Tausende fordern bei weltweiten Protesten „Klima-Reparationen und Gerechtigkeit“ | Umfeld

Tausende junge Menschen haben einen koordinierten „globalen Klimastreik“ in Asien, Afrika und Europa veranstaltet, um Wiedergutmachung für diejenigen zu fordern, die am schlimmsten vom Klimawandel betroffen sind.

Von Neuseeland und Japan bis Deutschland und der Demokratischen Republik Kongo verließen Aktivisten Schulen, Universitäten und Arbeitsplätze, um von den reichen Ländern zu verlangen, dass sie für den Schaden zahlen, den die globale Erwärmung den Armen zufügt.

Am jüngsten Aktionstag der Fridays-For-Future-Bewegung waren an rund 450 Orten weltweit Streiks „für Klimareparationen und Gerechtigkeit“ geplant.

Die Proteste finden sechs Wochen vor dem statt Cop27 Klimagipfel, auf dem Entwicklungsländer auf Entschädigung für die klimabedingte Zerstörung von Häusern, Infrastruktur und Lebensgrundlagen drängen wollen.

In den letzten Monaten gab es tödliche Überschwemmungen große Teile Pakistans verschlingenWaldbrände verwüsten Nordafrika, Europa und Nordamerikaund rekordverdächtige Hitzewellen in Britannien und Indien.

„Wir streiken weltweit, weil die verantwortlichen Regierungen immer noch zu wenig für Klimagerechtigkeit tun“, sagt Darya Sotoodeh, Sprecherin der Fraktion in Deutschland.

Über 100 Menschen beteiligten sich am Klimastreik in Bengaluru (früher Bangalore), Indien.

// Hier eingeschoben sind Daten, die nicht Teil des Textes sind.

Lemma edit_expense_owner_steps (w : world) (cu : User.t) (k : Z) (req : request)
    (e : Expense.t) :
  logged_in w cu ->
  find_expense (expense_table (db w)) k = Some e ->
  Expense.user_id e = User.id cu ->
  steps_as (User.id cu) w (snd (handle (App.edit_expense k req) w)).
Proof.
  intros Hin Hfind Hown.
  unfold App.edit_expense. rewrite (handle_login_required _ w cu Hin).
  unfold handle. fold (start w). rewrite (load_found w k e _ Hfind).
  rewrite Hown, Z.eqb_refl. cbn [negb].
  destruct (method req).
  { rewrite bind_run. unfold deref. rewrite bind_run.
    cbn [get_session loaded csess identity_map]. rewrite lookup_singleton_eq. no_step. }
  destruct (multidict_get (form req) "description") as [d|] eqn:Hd.
  2:{ rewrite bind_run. unfold form_get at 1. rewrite Hd. no_step. }
  run_form Hd. run_setattr.
  destruct (multidict_get (form req) "amount") as [sa|] eqn:Ha.
  2:{ rewrite bind_run. unfold form_get at 1. rewrite Ha. no_step. }
  run_form Ha.
  destruct (Py.float_new sa) as [a|err] eqn:Hfa.
  2:{ run_lift. no_step. }
  run_lift. run_setattr.
  destruct (multidict_get (form req) "date") as [sd|] eqn:Hsd.
  2:{ rewrite bind_run. unfold form_get at 1. rewrite Hsd. no_step. }
  run_form Hsd.
  destruct (multidict_get (form req) "category") as [c|] eqn:Hc.
  2:{ rewrite bind_run. unfold form_get at 1. rewrite Hc. no_step. }
  run_form Hc. run_setattr.
  unfold try_except.
  destruct (Py.strptime sd) as [dt|err] eqn:Hdt.
  2:{ run_lift. no_step. }
  run_lift. run_setattr.
  cbn [loaded cdb csess ccookie cflashes identity_map pending_new pending_delete].
  rewrite !alter_singleton_eq, bind_run, commit_dirty.
  unfold not_null. cbn [Expense.set_date Expense.set_category
    Expense.set_amount Expense.set_description Expense.amount Expense.id Expense.user_id
    Expense.description Expense.date Expense.category].
  destruct (is_nan a) eqn:Hnan; cbn [negb]; [no_step|].
  change (Expense.set_date dt
            (Expense.set_category c (Expense.set_amount a (Expense.set_description d e))))
    with (Expense.mk (Expense.id e) d a dt c (Expense.user_id e)).
  rewrite (find_expense_id _ k e Hfind), Hown.
  repeat split.
  apply (step_update _ _ k e); [exact Hfind|exact Hown|apply (strptime_valid sd dt Hdt)|exact Hnan].
Qed.

(** EditExpense, DeleteExpense and AddExpense, whoever calls and whatever
    is sent: the users and the login cookie stay, and the expense table
    takes one step of the caller. *)
Lemma expense_views_step (w : world) (cu : User.t) (req : request) (k : Z) :
  logged_in w cu ->
  Forall (fun view => steps_as (User.id cu) w (snd (handle view w)))
    [App.add_expense req; App.edit_expense k req; App.delete_expense k req].
Proof.
  intros Hin. constructor; [|constructor; [|constructor; [|constructor]]].
  - apply (add_expense_steps w cu req Hin).
  - destruct (find_expense (expense_table (db w)) k) as [e|] eqn:Hfind.
    + destruct (Z.eq_dec (Expense.user_id e) (User.id cu)) as [Hown|Hother].
      * apply (edit_expense_owner_steps w cu k req e Hin Hfind Hown).
      * rewrite (edit_expense_not_owner w cu k req e Hin Hfind Hother).
        apply steps_as_flashes.
    + unfold App.edit_expense. rewrite (handle_login_required _ w cu Hin).
      unfold handle. fold (start w). rewrite (load_missing w k _ Hfind).
      no_step.
  - destruct (find_expense (expense_table (db w)) k) as [e|] eqn:Hfind.
    + destruct (Z.eq_dec (Expense.user_id e) (User.id cu)) as [Hown|Hother].
      * rewrite (delete_expense_owner w cu k req e Hin Hfind Hown).
        repeat split. cbn [snd with_expenses db expense_table].
        apply (step_delete _ _ k e Hfind Hown).
      * rewrite (delete_expense_not_owner w cu k req e Hin Hfind Hother).
        apply steps_as_flashes.
    + unfold App.delete_expense. rewrite (handle_login_required _ w cu Hin).
      unfold handle. fold (start w). rewrite (load_missing w k _ Hfind).
      no_step.
Qed.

Foto: Jagadeesh Nv/EPA

„Eines Tages könnte mein Haus überflutet werden“, sagte die 15-jährige Park Chae-yun, eine von etwa 200 Demonstranten in Seoul, Südkorea. „Ich lebe mit einem Krisengefühl, daher halte ich es für wichtiger, meine Bedenken der Regierung mitzuteilen, um vorbeugende Maßnahmen zu ergreifen, als zur Schule zu gehen.“

Der größte Streik fand in Berlin statt, wobei die Polizei in der deutschen Hauptstadt Schätzungen zufolge 20.000 an einer Kundgebung teilnahm, die ihre Regierung aufforderte, einen 100-Milliarden-Euro-Fonds zur Bekämpfung der Klimakrise einzurichten.

Etwa 400 junge Aktivisten versammelten sich in der Hauptstadt der Demokratischen Republik Kongo, Kinshasa, und riefen „Handle für Afrika, schütze unseren Planeten“. Sie marschierten am Seitenstreifen einer stark befahrenen Durchgangsstraße mit Pappschildern mit der Aufschrift „Climate Justice“ und „Climate SOS“.

In Rom nahmen 5.000 junge Menschen an einem Marsch teil, der in der Nähe des Kolosseums endete. Einer trug ein Plakat mit der Aufschrift: „Das Klima ändert sich. Warum sind wir es nicht?“

Dänemark ist das einzige reiche Land, das bisher mit Mitteln für das Problem der „Verluste und Schäden“ aufgrund von klimabedingten Katastrophen aufgestockt hat, Ankündigung auf der UN-Versammlung in dieser Woche es würde 100 Mio. DKK (12 Mio. £) bereitstellen, um es anzugehen.

In einer Erklärung auf der Fridays For Future-Website heißt es: „Kolonisierer und Kapitalisten sind der Kern jedes Unterdrückungssystems, das die Klimakrise verursacht hat, und Dekolonisierung mit dem Instrument der Klimareparationen ist die beste Art von Klimaschutzmaßnahmen.“

Die Jugendbewegung Fridays For Future begann 2018, inspiriert von Greta Thunbergs Einzelprotesten vor dem schwedischen Parlament. Einen Höhepunkt erreichte sie im November 2019, als an einem Freitag 4 Millionen Menschen weltweit an 4.500 Aktionen teilnahmen.